Lemma add_sums_ok v x : room v -> shaped nm nd x -> sums_in v [x] ->
  exists s, add_sums v x = Ok (View nm s (checksums v) (file v)) /\ zlen s = zlen (mSums v) /\
    forall i, 0 <= i < nm -> zth 0 s i = zth 0 (mSums v) i + meas i x.
Proof.
  intros (En & Hn & Hs & _) [Hx _] Hf. unfold add_sums. rewrite En.
  destruct (for_range_map 0 (fun i => zth 0 (mSums v) i + meas i x)
    (fun i s => a ← s.[i]; b ← (measures x).[i]; r ← chk 64 (a + b); s.[i <- r]) nm (mSums v)) as (s & -> & Hl & Hz);
    [lia | |].
  - intros i s Hi Hl Hz. rewrite (aget_ok 0 s), (aget_ok 0 (measures x)), Hz by lia. cbn [mbind res_bind].
    specialize (Hf i Hi). cbn [mag foldr] in Hf. unfold meas in *. by rewrite chk_ok by lia.
  - exists s. split; [done|]. split; [done|]. intros i Hi. rewrite Hz by lia. by destruct (Z.ltb_spec i nm); [|lia].
Qed.

(** Checksums stay small: less than [measbound] per record. *)
Definition checks_in (v : view) (n : Z) : Prop :=
  forall i, 0 <= i < nm -> 0 <= zth 0 (checksums v) i /\ zth 0 (checksums v) i + n * measbound < 2 ^ 63.

Lemma add_checksums_ok v k x : room v -> shaped nm nd x -> checks_in v 1 -> 0 <= k -> (k + 1) * nm < 2 ^ 63 ->
  exists c, add_checksums v (k * nm) x = Ok (View nm (mSums v) c (file v), (k + 1) * nm) /\
    zlen c = zlen (checksums v) /\
    forall i, 0 <= i < nm -> zth 0 c i = zth 0 (checksums v) i + cs_term nm i k (meas i x).
Proof.
  intros (En & Hn & _ & Hc) [Hx _] Hf Hk Hb. unfold add_checksums. rewrite En.
  destruct (for_range_inv (fun i '(c, o) => o = k * nm + i /\ zlen c = zlen (checksums v) /\
      forall j, 0 <= j < zlen c -> zth 0 c j = zth 0 (checksums v) j + if j <? i then cs_term nm j k (meas j x) else 0)
    (fun i '(c, ordern) =>
       a ← c.[i]; b ← (measures x).[i];
       c ← c.[i <- i64 (a + u64 (u64 (ordern + 1) * b) mod measbound)];
       Ok (c, u64 (ordern + 1))) 0 nm (checksums v, k * nm)) as ([c o] & -> & -> & Hl & Hz); [lia | | |].
  - split; [lia|]. split; [done|]. intros j Hj. destruct (Z.ltb_spec j 0); lia.
  - intros i [c o] Hi (-> & Hl & Hz). rewrite (aget_ok 0 c), (aget_ok 0 (measures x)) by lia. cbn [mbind res_bind].
    rewrite Hz by lia. destruct (Z.ltb_spec i i) as [|_]; [lia|]. rewrite Z.add_0_r.
    fold (meas i x).
    fold (cs_term nm i k (meas i x)). pose proof (cs_term_range nm i k (meas i x)). specialize (Hf i Hi).
    rewrite signed_small by lia. rewrite aset_ok by lia. cbn [mbind res_bind]. eexists. split; [reflexivity|].
    split; [by rewrite unsigned_small by nia; lia|]. rewrite zlen_insert. split; [done|]. intros j Hj.
    rewrite (zth_insert 0), Hz by lia. destruct (Z.eqb_spec j i) as [->|].
    + by destruct (Z.ltb_spec i (i + 1)); [|lia].
    + destruct (Z.ltb_spec j i), (Z.ltb_spec j (i + 1)); lia.
  - cbn [mbind res_bind]. exists c. replace ((k + 1) * nm) with (k * nm + nm) by lia. split; [done|]. split; [done|].
    intros i Hi. rewrite Hz by lia. by destruct (Z.ltb_spec i nm); [|lia].
Qed.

----

» What you will do
State how many lines of the listing above include the string "Lemma", with no words around the number.

» Solution to this problem
2